Records from a collection
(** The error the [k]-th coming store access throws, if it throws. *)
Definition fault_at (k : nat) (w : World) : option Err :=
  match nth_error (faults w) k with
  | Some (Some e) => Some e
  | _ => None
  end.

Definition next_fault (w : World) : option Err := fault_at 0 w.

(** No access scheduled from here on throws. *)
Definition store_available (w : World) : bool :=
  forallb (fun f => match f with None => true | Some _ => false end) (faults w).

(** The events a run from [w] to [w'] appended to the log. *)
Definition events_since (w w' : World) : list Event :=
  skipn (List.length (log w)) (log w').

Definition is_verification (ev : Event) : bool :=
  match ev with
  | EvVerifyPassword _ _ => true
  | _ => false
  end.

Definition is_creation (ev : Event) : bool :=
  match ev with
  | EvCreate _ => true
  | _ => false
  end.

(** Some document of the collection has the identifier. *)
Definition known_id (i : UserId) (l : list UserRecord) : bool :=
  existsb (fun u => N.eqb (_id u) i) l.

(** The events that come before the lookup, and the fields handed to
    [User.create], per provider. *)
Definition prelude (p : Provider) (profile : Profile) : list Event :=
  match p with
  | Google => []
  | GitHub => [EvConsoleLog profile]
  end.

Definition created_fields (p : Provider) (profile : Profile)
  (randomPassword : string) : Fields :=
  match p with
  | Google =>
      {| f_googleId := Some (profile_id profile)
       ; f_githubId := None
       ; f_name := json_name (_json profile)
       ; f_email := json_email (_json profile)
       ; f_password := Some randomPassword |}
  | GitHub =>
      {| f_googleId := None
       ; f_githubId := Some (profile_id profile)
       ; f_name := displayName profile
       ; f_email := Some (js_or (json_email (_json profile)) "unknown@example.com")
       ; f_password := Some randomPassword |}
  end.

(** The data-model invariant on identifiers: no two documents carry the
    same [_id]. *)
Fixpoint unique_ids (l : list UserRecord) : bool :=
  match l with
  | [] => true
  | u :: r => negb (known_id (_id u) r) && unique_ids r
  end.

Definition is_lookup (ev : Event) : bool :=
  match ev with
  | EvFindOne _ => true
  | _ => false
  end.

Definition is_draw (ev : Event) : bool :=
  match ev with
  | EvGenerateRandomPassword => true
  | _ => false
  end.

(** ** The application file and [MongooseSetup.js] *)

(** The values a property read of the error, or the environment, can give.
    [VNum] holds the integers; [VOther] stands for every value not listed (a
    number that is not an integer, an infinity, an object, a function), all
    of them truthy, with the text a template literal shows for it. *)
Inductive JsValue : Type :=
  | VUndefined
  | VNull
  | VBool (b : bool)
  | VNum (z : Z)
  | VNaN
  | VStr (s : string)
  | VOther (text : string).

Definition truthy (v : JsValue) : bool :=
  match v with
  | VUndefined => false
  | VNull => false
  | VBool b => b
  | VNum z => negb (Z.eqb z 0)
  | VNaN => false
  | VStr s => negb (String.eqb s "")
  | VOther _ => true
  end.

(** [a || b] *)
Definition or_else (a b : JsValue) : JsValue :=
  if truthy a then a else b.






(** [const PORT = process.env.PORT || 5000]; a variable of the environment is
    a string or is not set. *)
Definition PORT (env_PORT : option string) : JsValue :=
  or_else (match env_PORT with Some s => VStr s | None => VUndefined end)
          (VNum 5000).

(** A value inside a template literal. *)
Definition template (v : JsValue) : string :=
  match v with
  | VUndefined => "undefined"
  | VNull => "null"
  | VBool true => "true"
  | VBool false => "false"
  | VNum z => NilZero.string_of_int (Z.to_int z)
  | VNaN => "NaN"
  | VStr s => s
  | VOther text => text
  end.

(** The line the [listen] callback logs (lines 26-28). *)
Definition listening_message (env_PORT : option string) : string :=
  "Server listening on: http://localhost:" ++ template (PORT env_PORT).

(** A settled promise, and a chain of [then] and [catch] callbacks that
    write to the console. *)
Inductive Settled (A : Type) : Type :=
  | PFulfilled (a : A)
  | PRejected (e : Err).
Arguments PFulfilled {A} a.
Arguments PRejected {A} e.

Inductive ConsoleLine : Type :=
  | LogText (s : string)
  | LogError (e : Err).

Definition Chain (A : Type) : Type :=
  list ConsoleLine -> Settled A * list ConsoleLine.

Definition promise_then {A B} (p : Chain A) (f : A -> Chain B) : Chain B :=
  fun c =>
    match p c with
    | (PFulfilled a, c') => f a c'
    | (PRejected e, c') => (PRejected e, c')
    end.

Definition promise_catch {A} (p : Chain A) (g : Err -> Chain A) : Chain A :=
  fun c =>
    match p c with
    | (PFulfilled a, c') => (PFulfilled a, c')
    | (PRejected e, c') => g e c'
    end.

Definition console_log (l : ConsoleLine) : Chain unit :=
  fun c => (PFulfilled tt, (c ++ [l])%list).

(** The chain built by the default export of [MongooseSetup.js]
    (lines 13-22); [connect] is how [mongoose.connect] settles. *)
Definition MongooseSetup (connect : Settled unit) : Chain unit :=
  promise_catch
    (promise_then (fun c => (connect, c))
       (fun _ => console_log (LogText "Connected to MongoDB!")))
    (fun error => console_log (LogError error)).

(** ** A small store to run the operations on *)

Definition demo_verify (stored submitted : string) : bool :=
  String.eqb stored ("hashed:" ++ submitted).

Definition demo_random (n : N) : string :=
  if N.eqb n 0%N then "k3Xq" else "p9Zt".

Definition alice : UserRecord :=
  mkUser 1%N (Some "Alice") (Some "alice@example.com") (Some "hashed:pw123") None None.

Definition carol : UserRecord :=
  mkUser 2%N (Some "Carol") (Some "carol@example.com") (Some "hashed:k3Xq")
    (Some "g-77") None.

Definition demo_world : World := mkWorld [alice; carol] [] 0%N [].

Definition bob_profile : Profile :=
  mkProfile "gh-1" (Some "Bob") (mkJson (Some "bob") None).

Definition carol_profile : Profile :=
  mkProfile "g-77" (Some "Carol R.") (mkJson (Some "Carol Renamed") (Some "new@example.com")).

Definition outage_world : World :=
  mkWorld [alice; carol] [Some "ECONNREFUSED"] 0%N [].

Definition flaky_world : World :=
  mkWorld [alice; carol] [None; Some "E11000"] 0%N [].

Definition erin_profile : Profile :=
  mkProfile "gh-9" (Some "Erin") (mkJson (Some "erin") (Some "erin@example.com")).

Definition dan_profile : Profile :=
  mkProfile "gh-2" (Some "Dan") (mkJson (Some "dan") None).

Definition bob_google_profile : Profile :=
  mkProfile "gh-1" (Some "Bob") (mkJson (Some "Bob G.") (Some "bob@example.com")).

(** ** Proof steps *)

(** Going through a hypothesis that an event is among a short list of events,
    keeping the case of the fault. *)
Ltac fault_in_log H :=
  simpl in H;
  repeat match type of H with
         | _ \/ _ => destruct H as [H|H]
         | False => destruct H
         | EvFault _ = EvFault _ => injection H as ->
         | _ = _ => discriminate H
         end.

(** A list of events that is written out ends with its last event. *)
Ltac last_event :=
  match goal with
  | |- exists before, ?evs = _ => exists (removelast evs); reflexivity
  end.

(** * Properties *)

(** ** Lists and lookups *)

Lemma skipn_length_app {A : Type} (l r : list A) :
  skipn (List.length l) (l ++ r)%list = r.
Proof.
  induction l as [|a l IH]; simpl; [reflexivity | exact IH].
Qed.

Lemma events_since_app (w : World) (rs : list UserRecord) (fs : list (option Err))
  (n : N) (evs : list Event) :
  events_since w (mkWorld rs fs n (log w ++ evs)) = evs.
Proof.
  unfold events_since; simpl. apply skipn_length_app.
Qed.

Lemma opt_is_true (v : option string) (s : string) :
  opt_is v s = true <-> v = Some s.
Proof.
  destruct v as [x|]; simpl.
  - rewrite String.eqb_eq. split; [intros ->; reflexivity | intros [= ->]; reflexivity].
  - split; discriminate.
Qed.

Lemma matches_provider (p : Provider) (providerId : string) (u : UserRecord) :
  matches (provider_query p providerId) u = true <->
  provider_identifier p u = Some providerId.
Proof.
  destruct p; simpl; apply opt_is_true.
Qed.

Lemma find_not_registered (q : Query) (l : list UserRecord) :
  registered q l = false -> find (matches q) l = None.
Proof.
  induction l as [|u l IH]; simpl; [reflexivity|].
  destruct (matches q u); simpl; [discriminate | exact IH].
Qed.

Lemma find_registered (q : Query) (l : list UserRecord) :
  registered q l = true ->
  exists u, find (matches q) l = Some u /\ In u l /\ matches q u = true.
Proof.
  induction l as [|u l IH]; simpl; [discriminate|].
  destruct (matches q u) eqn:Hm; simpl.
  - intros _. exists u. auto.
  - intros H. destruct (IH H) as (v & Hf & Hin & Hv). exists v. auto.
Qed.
---
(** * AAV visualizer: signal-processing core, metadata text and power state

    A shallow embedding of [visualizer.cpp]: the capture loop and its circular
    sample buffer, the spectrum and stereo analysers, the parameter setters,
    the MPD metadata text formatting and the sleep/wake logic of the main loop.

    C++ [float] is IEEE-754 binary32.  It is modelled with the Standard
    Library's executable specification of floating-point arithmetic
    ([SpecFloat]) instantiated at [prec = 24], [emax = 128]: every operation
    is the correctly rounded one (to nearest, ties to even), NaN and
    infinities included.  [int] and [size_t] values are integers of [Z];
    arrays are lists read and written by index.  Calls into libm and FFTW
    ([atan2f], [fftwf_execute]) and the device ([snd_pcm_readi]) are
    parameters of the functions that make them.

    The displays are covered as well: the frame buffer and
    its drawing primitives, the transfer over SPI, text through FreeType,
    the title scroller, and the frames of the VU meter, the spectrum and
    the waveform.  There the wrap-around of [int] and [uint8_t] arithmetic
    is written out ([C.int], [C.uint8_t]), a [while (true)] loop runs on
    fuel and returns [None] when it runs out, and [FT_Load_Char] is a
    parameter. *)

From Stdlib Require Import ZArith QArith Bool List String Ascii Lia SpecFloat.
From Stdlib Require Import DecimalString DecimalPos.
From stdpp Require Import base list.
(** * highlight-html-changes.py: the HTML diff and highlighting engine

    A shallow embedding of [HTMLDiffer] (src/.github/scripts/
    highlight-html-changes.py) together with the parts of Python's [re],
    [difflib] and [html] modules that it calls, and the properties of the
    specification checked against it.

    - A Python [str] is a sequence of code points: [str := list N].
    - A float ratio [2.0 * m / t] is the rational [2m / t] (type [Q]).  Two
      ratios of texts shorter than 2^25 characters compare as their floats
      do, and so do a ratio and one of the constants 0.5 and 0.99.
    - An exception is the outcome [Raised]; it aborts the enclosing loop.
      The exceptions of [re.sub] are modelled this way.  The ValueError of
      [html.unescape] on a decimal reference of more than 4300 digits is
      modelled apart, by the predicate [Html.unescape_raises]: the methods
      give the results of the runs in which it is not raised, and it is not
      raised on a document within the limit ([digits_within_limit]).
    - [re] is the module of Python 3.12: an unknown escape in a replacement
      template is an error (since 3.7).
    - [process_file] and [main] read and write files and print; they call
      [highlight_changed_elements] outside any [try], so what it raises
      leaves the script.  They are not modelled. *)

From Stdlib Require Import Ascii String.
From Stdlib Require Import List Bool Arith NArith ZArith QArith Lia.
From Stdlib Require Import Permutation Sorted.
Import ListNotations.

_Work task_. Output, from the data above, the lines from the line with "existsb (fun u => N.eqb (_id u) i) l." to the line with "f_githubId := None" exactly as they stand, both ends included and nothing else.

_Response to this task_.
  existsb (fun u => N.eqb (_id u) i) l.

(** The events that come before the lookup, and the fields handed to
    [User.create], per provider. *)
Definition prelude (p : Provider) (profile : Profile) : list Event :=
  match p with
  | Google => []
  | GitHub => [EvConsoleLog profile]
  end.

Definition created_fields (p : Provider) (profile : Profile)
  (randomPassword : string) : Fields :=
  match p with
  | Google =>
      {| f_googleId := Some (profile_id profile)
       ; f_githubId := None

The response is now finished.